● **Try it**: Output only the lines of the entries that follow, starting at the one with "- rewrite forallb_forall. intros kv" and running down to the one with "Lemma handled_statistics e", both included and unchanged.

● **Dataset entries**:
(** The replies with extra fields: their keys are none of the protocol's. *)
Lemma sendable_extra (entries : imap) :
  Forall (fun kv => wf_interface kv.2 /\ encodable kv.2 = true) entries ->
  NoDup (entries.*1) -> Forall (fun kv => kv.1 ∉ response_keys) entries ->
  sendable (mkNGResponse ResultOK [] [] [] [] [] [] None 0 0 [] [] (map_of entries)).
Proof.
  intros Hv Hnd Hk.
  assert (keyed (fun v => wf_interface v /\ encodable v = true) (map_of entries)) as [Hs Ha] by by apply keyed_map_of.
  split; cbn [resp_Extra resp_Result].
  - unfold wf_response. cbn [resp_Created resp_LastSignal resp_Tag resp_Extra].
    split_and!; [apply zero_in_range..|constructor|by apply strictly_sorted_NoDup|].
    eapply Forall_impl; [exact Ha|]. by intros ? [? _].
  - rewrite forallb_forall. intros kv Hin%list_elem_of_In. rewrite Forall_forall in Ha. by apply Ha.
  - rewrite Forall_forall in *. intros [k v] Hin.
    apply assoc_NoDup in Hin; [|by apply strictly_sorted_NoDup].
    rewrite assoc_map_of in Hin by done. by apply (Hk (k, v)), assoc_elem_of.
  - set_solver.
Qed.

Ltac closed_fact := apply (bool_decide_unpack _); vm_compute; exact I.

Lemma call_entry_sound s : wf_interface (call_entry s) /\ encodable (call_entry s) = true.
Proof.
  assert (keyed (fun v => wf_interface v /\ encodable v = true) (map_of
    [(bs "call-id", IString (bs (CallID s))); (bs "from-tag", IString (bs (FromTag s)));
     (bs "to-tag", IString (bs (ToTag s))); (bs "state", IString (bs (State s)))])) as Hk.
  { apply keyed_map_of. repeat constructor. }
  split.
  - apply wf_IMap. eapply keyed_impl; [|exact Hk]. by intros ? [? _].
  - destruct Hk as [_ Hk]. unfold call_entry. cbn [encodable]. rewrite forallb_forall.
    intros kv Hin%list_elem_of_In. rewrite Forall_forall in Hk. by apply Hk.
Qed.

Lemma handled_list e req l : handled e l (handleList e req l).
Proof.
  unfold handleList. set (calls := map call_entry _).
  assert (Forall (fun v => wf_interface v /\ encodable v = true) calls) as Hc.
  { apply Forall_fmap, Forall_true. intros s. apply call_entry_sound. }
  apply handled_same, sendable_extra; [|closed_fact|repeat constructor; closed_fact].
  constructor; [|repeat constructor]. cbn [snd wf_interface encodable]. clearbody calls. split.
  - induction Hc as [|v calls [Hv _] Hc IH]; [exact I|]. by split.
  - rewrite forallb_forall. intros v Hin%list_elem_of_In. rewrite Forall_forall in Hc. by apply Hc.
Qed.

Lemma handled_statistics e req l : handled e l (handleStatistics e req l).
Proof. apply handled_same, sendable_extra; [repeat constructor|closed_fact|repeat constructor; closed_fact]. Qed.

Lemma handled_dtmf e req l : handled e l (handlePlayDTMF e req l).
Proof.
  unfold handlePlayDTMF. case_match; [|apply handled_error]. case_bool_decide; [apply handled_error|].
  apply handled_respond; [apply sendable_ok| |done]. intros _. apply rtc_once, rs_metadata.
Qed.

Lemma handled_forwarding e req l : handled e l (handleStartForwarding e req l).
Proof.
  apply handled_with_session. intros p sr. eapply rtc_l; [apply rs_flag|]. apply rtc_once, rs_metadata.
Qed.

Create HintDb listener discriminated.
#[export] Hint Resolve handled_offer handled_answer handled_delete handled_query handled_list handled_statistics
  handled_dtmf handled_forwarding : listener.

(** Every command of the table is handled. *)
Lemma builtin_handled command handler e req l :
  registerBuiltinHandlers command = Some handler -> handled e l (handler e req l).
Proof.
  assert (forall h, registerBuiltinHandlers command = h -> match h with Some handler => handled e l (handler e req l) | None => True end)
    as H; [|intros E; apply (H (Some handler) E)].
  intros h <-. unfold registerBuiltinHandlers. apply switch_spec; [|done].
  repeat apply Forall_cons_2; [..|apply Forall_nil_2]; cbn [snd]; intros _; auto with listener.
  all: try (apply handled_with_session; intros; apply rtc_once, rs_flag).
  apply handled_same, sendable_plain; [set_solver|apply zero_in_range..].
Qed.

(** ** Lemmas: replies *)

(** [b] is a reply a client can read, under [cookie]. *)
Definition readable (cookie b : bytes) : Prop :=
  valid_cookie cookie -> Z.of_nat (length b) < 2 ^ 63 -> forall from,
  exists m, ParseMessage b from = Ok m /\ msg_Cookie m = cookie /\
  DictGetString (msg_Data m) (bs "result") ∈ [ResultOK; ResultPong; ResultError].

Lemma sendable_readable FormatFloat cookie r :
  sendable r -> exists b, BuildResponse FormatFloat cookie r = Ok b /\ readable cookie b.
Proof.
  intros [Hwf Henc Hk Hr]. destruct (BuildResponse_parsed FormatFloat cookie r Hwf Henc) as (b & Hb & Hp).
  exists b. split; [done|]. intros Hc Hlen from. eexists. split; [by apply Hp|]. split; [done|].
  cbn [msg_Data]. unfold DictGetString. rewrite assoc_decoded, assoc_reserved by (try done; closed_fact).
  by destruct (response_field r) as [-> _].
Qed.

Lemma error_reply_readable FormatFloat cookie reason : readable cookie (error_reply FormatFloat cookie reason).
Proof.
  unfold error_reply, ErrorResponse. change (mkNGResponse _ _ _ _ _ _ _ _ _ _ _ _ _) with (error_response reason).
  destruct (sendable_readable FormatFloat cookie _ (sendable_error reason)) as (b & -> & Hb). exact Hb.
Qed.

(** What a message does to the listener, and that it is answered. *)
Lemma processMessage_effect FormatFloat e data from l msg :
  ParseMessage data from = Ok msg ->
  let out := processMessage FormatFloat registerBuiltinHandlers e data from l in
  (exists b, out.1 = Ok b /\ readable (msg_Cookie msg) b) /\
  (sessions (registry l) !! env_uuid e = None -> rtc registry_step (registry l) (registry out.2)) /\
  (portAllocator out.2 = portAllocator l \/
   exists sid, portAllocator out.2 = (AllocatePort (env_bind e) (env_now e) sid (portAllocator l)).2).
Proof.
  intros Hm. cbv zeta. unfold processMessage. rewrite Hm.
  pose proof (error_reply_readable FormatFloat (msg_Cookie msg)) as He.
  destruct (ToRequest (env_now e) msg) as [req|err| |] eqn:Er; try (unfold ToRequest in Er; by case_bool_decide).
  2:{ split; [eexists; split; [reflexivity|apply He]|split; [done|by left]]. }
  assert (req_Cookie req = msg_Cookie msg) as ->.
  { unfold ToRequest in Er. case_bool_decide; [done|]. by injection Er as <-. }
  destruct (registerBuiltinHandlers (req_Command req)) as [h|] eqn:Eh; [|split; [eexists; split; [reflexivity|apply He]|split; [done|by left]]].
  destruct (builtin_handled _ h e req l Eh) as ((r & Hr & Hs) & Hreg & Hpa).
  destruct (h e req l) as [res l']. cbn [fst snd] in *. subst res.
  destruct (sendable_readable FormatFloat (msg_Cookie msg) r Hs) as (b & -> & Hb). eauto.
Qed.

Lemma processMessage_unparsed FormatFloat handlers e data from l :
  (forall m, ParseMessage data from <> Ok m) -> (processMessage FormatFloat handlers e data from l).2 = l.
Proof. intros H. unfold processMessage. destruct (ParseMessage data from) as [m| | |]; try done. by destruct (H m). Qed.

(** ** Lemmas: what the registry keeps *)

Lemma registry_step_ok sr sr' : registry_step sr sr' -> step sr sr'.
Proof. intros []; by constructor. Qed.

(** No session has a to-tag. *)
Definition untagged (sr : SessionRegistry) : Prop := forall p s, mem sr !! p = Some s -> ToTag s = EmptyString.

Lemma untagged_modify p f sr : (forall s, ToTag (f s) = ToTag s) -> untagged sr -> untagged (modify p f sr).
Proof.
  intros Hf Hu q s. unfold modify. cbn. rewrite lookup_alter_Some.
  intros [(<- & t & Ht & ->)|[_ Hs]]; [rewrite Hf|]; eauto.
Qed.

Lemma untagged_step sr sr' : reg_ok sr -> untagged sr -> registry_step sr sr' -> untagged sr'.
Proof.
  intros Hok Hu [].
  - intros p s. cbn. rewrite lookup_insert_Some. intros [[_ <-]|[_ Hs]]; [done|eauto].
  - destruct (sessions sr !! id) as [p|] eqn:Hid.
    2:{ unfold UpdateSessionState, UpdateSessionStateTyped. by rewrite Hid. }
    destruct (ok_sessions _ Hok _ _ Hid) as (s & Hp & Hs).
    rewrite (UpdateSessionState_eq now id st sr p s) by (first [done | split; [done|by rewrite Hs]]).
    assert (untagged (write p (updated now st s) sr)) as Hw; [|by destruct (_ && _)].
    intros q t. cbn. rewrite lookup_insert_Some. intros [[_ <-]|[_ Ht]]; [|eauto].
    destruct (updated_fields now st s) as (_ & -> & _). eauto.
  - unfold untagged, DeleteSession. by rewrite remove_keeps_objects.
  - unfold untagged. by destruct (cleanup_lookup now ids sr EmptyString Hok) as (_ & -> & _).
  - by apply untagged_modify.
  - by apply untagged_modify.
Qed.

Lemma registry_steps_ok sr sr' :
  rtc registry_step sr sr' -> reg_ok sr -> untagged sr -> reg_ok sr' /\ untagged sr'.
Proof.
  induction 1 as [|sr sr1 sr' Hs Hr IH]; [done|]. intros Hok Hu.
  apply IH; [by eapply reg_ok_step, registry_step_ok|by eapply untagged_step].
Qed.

---

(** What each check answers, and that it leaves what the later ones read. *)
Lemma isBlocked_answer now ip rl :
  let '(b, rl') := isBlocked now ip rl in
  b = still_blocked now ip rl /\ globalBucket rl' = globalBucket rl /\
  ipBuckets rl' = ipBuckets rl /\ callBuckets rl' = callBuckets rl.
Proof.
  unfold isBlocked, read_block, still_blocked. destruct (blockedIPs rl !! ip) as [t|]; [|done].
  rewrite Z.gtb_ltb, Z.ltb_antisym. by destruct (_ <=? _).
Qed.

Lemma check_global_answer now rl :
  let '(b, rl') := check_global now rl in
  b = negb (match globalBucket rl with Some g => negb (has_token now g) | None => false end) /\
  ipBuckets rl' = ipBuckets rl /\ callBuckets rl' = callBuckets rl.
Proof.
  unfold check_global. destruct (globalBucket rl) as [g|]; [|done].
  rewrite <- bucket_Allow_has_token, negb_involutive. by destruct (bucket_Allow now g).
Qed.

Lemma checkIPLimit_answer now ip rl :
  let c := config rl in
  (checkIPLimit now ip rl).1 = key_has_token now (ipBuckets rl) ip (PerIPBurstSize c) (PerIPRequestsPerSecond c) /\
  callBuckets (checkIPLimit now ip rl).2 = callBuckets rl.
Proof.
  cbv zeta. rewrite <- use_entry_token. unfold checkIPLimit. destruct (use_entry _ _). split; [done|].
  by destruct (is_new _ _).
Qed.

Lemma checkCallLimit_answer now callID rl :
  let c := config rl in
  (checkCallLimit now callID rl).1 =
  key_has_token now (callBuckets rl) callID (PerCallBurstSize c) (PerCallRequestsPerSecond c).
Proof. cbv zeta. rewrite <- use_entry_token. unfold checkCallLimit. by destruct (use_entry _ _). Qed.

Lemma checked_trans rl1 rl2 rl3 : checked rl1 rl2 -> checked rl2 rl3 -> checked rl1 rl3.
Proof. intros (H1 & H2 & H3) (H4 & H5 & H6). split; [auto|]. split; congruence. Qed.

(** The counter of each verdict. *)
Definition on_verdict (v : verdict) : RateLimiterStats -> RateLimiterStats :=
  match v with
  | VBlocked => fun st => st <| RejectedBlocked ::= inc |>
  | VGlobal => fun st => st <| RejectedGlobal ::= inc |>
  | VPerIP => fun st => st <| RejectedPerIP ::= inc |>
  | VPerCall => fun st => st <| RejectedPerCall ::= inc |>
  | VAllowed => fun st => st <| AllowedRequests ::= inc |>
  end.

● **Answer area**:
  - rewrite forallb_forall. intros kv Hin%list_elem_of_In. rewrite Forall_forall in Ha. by apply Ha.
  - rewrite Forall_forall in *. intros [k v] Hin.
    apply assoc_NoDup in Hin; [|by apply strictly_sorted_NoDup].
    rewrite assoc_map_of in Hin by done. by apply (Hk (k, v)), assoc_elem_of.
  - set_solver.
Qed.

Ltac closed_fact := apply (bool_decide_unpack _); vm_compute; exact I.

Lemma call_entry_sound s : wf_interface (call_entry s) /\ encodable (call_entry s) = true.
Proof.
  assert (keyed (fun v => wf_interface v /\ encodable v = true) (map_of
    [(bs "call-id", IString (bs (CallID s))); (bs "from-tag", IString (bs (FromTag s)));
     (bs "to-tag", IString (bs (ToTag s))); (bs "state", IString (bs (State s)))])) as Hk.
  { apply keyed_map_of. repeat constructor. }
  split.
  - apply wf_IMap. eapply keyed_impl; [|exact Hk]. by intros ? [? _].
  - destruct Hk as [_ Hk]. unfold call_entry. cbn [encodable]. rewrite forallb_forall.
    intros kv Hin%list_elem_of_In. rewrite Forall_forall in Hk. by apply Hk.
Qed.

Lemma handled_list e req l : handled e l (handleList e req l).
Proof.
  unfold handleList. set (calls := map call_entry _).
  assert (Forall (fun v => wf_interface v /\ encodable v = true) calls) as Hc.
  { apply Forall_fmap, Forall_true. intros s. apply call_entry_sound. }
  apply handled_same, sendable_extra; [|closed_fact|repeat constructor; closed_fact].
  constructor; [|repeat constructor]. cbn [snd wf_interface encodable]. clearbody calls. split.
  - induction Hc as [|v calls [Hv _] Hc IH]; [exact I|]. by split.
  - rewrite forallb_forall. intros v Hin%list_elem_of_In. rewrite Forall_forall in Hc. by apply Hc.
Qed.

Lemma handled_statistics e req l : handled e l (handleStatistics e req l).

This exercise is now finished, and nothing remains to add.